My poetry manuscript — The Pear Tree: Elegy for a Farm — has won the 2023 Sally Albiso Poetry Award from MoonPath Press.
I’m feeling stunned and honored and — even after a week has gone by — a bit disbelieving.
I’ve shared here some of my process in cobbling this book together, but just to recap, it’s the book that wouldn’t lie down and be “done.” Three years ago in a Hugo House course taught by Deborah Woodard, I rather shamefacedly introduced myself by saying I was working on a book of poems about losing my parents, adding, “I really should be finished with these poems.”
Deborah said, “Maybe the poems aren’t finished with you.”
That is exactly what it felt like. It’s about more than my mother and father; it’s about growing up on a farm, and it’s about giving up that farm after my dad’s death in 2010. It’s about letting go of trees, fields, cows, fences, wells, ponds, bee boxes, books, orchard trees, creeks, barns… It’s about my mother’s memory loss, and how keenly that paralleled our folding away the family place, the farm my grandfather had owned before my father owned it. It’s about…so much.

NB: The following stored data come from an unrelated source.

(** [makeSingleInstance] after a first write that succeeded. *)
Lemma run_makeSingleInstance_written (w : World) (fs1 : gmap Path Node) :
  writeFile (getLockFilePath env) (appVersion env)
    (effectiveMode None (octal [6; 6; 6]) (umask w)) (files w) = (Ok tt, fs1) ->
  let r := run handle (makeSingleInstance env) w in
  (exists canStay, outcome r = Resolved canStay) /\
  exists m, files (final r) !! getLockFilePath env = Some (File (appVersion env) m).
Proof.
  intros Hwrite r. subst r.
  pose proof Hwrite as Hfs1. apply writeFile_ok in Hfs1 as (m & -> & _).
  unfold makeSingleInstance, mbind, Prog_bind. rewrite run_bind.
  assert (run handle
            (try_catch
               (await (WriteFile (getLockFilePath env) (appVersion env)
                         {| w_encoding := "utf8"; w_mode := None |})) noOp) w =
          (Resolved tt, withFiles (<[getLockFilePath env := File (appVersion env) m]> (files w)) w,
           [(w, lockWrite env (Ok tt))])) as ->.
  { cbn [try_catch await run handle fst snd w_mode]. rewrite Hwrite. reflexivity. }
  cbn zeta. cbn [outcome final history fst snd].
  set (w1 := withFiles (<[getLockFilePath env := File (appVersion env) m]> (files w)) w).
  assert (files w1 !! getLockFilePath env = Some (File (appVersion env) m)) as Hfile
    by apply lookup_insert_eq.
  rewrite run_call_bind. cbn zeta. cbn [handle fst snd].
  destruct (hd true (lockGrants w1)).
  - cbn [run outcome final fst snd mret Prog_ret files]. eauto.
  - rewrite run_call_bind. cbn zeta. cbn [handle fst snd]. rewrite run_bind. cbn zeta.
    match goal with
    | |- context [run handle (singleInstanceLockOverridden env) ?w2] =>
        destruct (run_check_keeps_version env w2 m Hfile) as (Hkept & canStay & Ho)
    end.
    rewrite Ho.
    destruct canStay;
      cbn [bind call run handle fst snd outcome final history mret Prog_ret files withFiles];
      eauto.
Qed.

(** X8.  On the in-memory file system, when the first write of
    [makeSingleInstance] succeeds, the lock file holds the version of the
    instance when [makeSingleInstance] has resolved, on every path: when
    the OS lock is granted at once, and when it is refused and the check
    follows, whatever the permissions of the file let the check do. *)
Theorem lock_file_names_the_last_starter (w : World) :
  let r := run handle (makeSingleInstance env) w in
  head (trace r) = Some (lockWrite env (Ok tt)) ->
  (exists canStay, outcome r = Resolved canStay) /\
  exists m, files (final r) !! getLockFilePath env = Some (File (appVersion env) m).
Proof.
  intros r Hhead.
  destruct (writeFile (getLockFilePath env) (appVersion env)
              (effectiveMode None (octal [6; 6; 6]) (umask w)) (files w)) as [[[]|e] fs1] eqn:E.
  - exact (run_makeSingleInstance_written w fs1 E).
  - exfalso. subst r. revert Hhead.
    unfold makeSingleInstance, mbind, Prog_bind. rewrite run_bind.
    cbn [try_catch await run handle fst snd w_mode]. rewrite E.
    cbn [try_catch noOp run outcome final history trace fst snd app fmap list_fmap head].
    intros Hhead. apply (inj Some), Ev_inj in Hhead. discriminate.
Qed.

(** X9.  The handshake of two instances.  An instance [env] starts while
    [peer] runs, on a lock file that can be read and written, and is
    refused the OS lock.  While it waits, [peer] runs its check.  Both
    checks agree: when the versions differ both answer [true], the starting
    instance resolves to [true] without quitting and [peer] is told that
    the lock was overridden; when the versions are the same both answer
    [false] and the starting instance quits.  The lock file ends with the
    version of the starting instance. *)
Theorem version_handshake (peer : Env) (w : World) (observed : string) (m : Z) :
  tempPath peer = tempPath env ->
  files w !! getLockFilePath env = Some (File observed m) ->
  allows m ownerRead = true -> allows m ownerWrite = true ->
  hd true (lockGrants w) = false ->
  let r := run (besidePeer peer) (makeSingleInstance env) w in
  let differ := negb (String.eqb (appVersion peer) (appVersion env)) in
  outcome r = Resolved differ /\
  quitted (final r) = (quitted w || negb differ) /\
  files (final r) !! getLockFilePath env = Some (File (appVersion env) m) /\
  exists waiting,
    (waiting, Ev (Delay 1500) tt) ∈ history r /\
    outcome (run handle (singleInstanceLockOverridden peer) waiting) = Resolved differ.
Proof.
  intros Htemp Hfile Hr Hw Hrefused r differ. subst r.
  assert (getLockFilePath peer = getLockFilePath env) as Hlock.
  { unfold getLockFilePath. by rewrite Htemp. }
  unfold makeSingleInstance, mbind, Prog_bind.
  rewrite run_bind, (run_first_write env (besidePeer peer) w observed m) by done.
  cbn zeta. cbn [outcome final history fst snd].
  set (w1 := withFiles (<[getLockFilePath env := File (appVersion env) m]> (files w)) w).
  rewrite run_call_bind. cbn zeta. cbn [besidePeer handle fst snd].
  change (lockGrants w1) with (lockGrants w). rewrite Hrefused. cbn iota.
  set (w2 := {| files := files w1; umask := umask w1; entropy := entropy w1;
                lockGrants := tl (lockGrants w); protocolGrants := protocolGrants w1;
                exits := exits w1; settings := settings w1; clock := clock w1;
                quitted := quitted w1 |}).
  assert (files w2 !! getLockFilePath peer = Some (File (appVersion env) m)) as Hfile2.
  { rewrite Hlock. cbn [files w2 w1 withFiles]. by rewrite lookup_insert_eq. }
  rewrite run_call_bind. cbn zeta. cbn [besidePeer].
  pose proof (run_check peer w2 (appVersion env) m Hfile2 Hr Hw) as Hpeer.
  rewrite Hpeer. cbn [final fst snd handle].
  rewrite run_bind. rewrite (run_check_beside env peer _ (appVersion peer) m).
  - cbn zeta. cbn [outcome final history fst snd].
    assert (negb (String.eqb (appVersion env) (appVersion peer)) = differ) as Hsym.
    { unfold differ. by rewrite String.eqb_sym. }
    fold differ. destruct differ eqn:Hd.
    + cbn [bind call run besidePeer handle fst snd outcome final history mret Prog_ret
             quitted clock files withFiles negb].
      split; [done|]. split; [by rewrite orb_false_r|]. split.
      * rewrite Hlock. by rewrite lookup_insert_eq.
      * exists w2. split.
        -- apply elem_of_app. right. apply elem_of_cons. right. apply elem_of_cons. by left.
        -- by rewrite Hpeer, Hsym.
    + cbn [bind call run besidePeer handle fst snd outcome final history mret Prog_ret
             quitted clock files withFiles negb].
      split; [done|]. split; [by rewrite orb_true_r|]. split.
      * rewrite Hlock. by rewrite lookup_insert_eq.
      * exists w2. split.
        -- apply elem_of_app. right. apply elem_of_cons. right. apply elem_of_cons. by left.
        -- by rewrite Hpeer, Hsym.
  - cbn [files withFiles]. rewrite Hlock. by rewrite lookup_insert_eq.
  - done.
  - done.
Qed.
End MemLock.

(** ** More on the in-memory file system *)

Section MemFsMore.
Import Mem.
Implicit Types (fs : gmap Path Node) (p q : Path).

(** [rm] changes nothing that is not at or below [p]. *)
Lemma rm_frame p recursive fs q :
  ~ p `prefix_of` q -> (rm p recursive fs).2 !! q = fs !! q.
Proof.
  intros Hq. unfold rm. destruct (fs !! p) as [[c m|m]|] eqn:E; simpl; [|destruct recursive; simpl|]; try done.
  - apply lookup_delete_ne. intros ->. by apply Hq.
  - destruct (fs !! q) as [n|] eqn:Eq.
    + by apply map_lookup_filter_Some_2.
    + apply map_lookup_filter_None. by left.
Qed.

Last year I began sending the manuscript out as “Genesis” (meaning to evoke an idea of where I began, where I set out from), and despite having paid some hefty entrance fees, I withdrew it. It didn’t feel ready. Early this year I began sending it out again, rearranged, with poems added (and quite a few removed), with a stronger theme, or thread, poems about my maternal grandmother, running all the way through it, holding — I hoped — the long chronology together.
In May I reworked it yet again, and it was only then that I felt brave enough to retitle it as The Pear Tree.
I could not have been more shocked when it won. Lana Hechtman Ayers wrote in an email, “These are poems to feed the soul.”
They have certainly fed mine.
The book will be out this winter, and, never fear, I will be here, telling you all about it.